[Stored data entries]
══════
Definition matched (m : option groups) : bool :=
  match m with Some _ => true | None => false end.

Definition logging_warning (error_array : list string) (p : Process) : Process :=
  mkProcess (errors p) (warnings p ++ [error_array])%list.

Definition errors_append (e : ErrorDescription) (p : Process) : Process :=
  mkProcess (errors p ++ [e])%list (warnings p).

(** [process_error(self, error_array)] *)
Definition process_error (self : ClangTidyConverter) (error_array : list string)
  (p : Process) : outcome Process :=
  match error_array with
  | [] => Done p
  | first :: rest =>
      match rmatch error_regex first with
      | None => Done (logging_warning error_array p)
      | Some result =>
          let file_path := replace (basename self) EmptyString (group result 1) in
          do l <- checked (int (group result 2));
          do c <- checked (int (group result 3));
          Done (errors_append
                  (mkErrorDescription file_path l c (group result 4)
                     (group result 5) (join nl rest)) p)
      end
  end.

(** One turn of the loop of [convert] over [current_error]. *)
Definition convert_line (self : ClangTidyConverter) (ln : string)
  (st : list string * Process) : outcome (list string * Process) :=
  let (current_error, p) := st in
  if matched (search start_regex ln 0) then
    if matched (search main_error_identifier ln re_M) then
      do p' <- process_error self current_error p;
      Done ([ln], p')
    else Done ((current_error ++ [ln])%list, p)
  else if (0 <? List.length current_error)%nat then Done ((current_error ++ [ln])%list, p)
  else Done (current_error, p).

Fixpoint convert_lines (self : ClangTidyConverter) (input_file : list string)
  (st : list string * Process) : outcome (list string * Process) :=
  match input_file with
  | [] => Done st
  | ln :: more =>
      do st' <- convert_line self ln st;
      convert_lines self more st'
  end.

(** ** The serializer *)

(** [xml.sax.saxutils.escape(data, entities)] *)
Definition escape (data : string) (entities : list (string * string)) : string :=
  let data := replace "&" "&amp;" data in
  let data := replace ">" "&gt;" data in
  let data := replace "<" "&lt;" data in
  fold_left (fun s kv => replace (fst kv) (snd kv) s) entities data.

(** [sorted(l, key=lambda x: x.file)]: the stable sort by [file], as
    an insertion from the right that stops at the first key not below. *)
Fixpoint insert_by_file (x : ErrorDescription) (l : list ErrorDescription)
  : list ErrorDescription :=
  match l with
  | [] => [x]
  | y :: l' =>
      if (file y <? file x)%string then y :: insert_by_file x l'
      else x :: l
  end.

Fixpoint sorted (l : list ErrorDescription) : list ErrorDescription :=
  match l with
  | [] => []
  | x :: l' => insert_by_file x (sorted l')
  end.

(** [itertools.groupby(l, key=lambda x: x.file)]: the maximal runs of
    consecutive records with one [file]. *)
Fixpoint groupby (l : list ErrorDescription)
  : list (string * list ErrorDescription) :=
  match l with
  | [] => []
  | x :: l' =>
      match groupby l' with
      | (f, run) :: gs =>
          if (file x =? f)%string then (f, x :: run) :: gs
          else (file x, [x]) :: (f, run) :: gs
      | [] => [(file x, [x])]
      end
  end.

(** An attribute [name="value"]. *)
Definition attr (name value : string) : string :=
  name ++ "=" ++ dq ++ value ++ dq.

Definition write (text : string) (output_file : string) : string :=
  output_file ++ text.

Definition testsuites_open (error_count : nat) : string :=
  "<?xml " ++ attr "version" "1.0" ++ " " ++ attr "encoding" "UTF-8" ++ " ?>" ++ nl
  ++ "<testsuites " ++ attr "id" "1" ++ " " ++ attr "name" "Clang-Tidy"
  ++ " " ++ attr "tests" (str_of_nat error_count)
  ++ " " ++ attr "errors" (str_of_nat error_count)
  ++ " " ++ attr "failures" "0" ++ " " ++ attr "time" "0" ++ ">".

Definition testsuite_open (error_count : nat) (f : string) : string :=
  nl ++ "    <testsuite " ++ attr "errors" (str_of_nat error_count)
  ++ " " ++ attr "name" f
  ++ " " ++ attr "tests" (str_of_nat error_count)
  ++ " " ++ attr "failures" "0" ++ " " ++ attr "time" "0" ++ ">" ++ nl.

Definition testcase_id (e : ErrorDescription) : string :=
  "[" ++ str_of_Z (line e) ++ "/" ++ str_of_Z (column e) ++ "] "
  ++ error_identifier e.

Definition testcase (e : ErrorDescription) : string :=
  nl ++ "        <testcase " ++ attr "id" (testcase_id e)
  ++ " " ++ attr "name" (testcase_id e) ++ " " ++ attr "time" "0" ++ ">" ++ nl
  ++ "            <failure "
  ++ attr "message" (escape (error e) [(dq, "&quot;")]) ++ ">" ++ nl
  ++ escape (description e) [] ++ nl
  ++ "            </failure>" ++ nl
  ++ "        </testcase>".

Definition write_group (g : string * list ErrorDescription) (output_file : string)
  : string :=
  let (f, run) := g in
  let error_count := List.length run in
  let output_file := write (testsuite_open error_count f) output_file in
  let output_file :=
    fold_left (fun out e => write (testcase e) out) run output_file in
  write (nl ++ "    </testsuite>" ++ nl) output_file.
══════
Exercise requirements: Send back the lines of the records word for word, from the very first through the line containing "(** [process_error(self, error_array)] *)".

Completed exercise:
Definition matched (m : option groups) : bool :=
  match m with Some _ => true | None => false end.

Definition logging_warning (error_array : list string) (p : Process) : Process :=
  mkProcess (errors p) (warnings p ++ [error_array])%list.

Definition errors_append (e : ErrorDescription) (p : Process) : Process :=
  mkProcess (errors p ++ [e])%list (warnings p).

(** [process_error(self, error_array)] *)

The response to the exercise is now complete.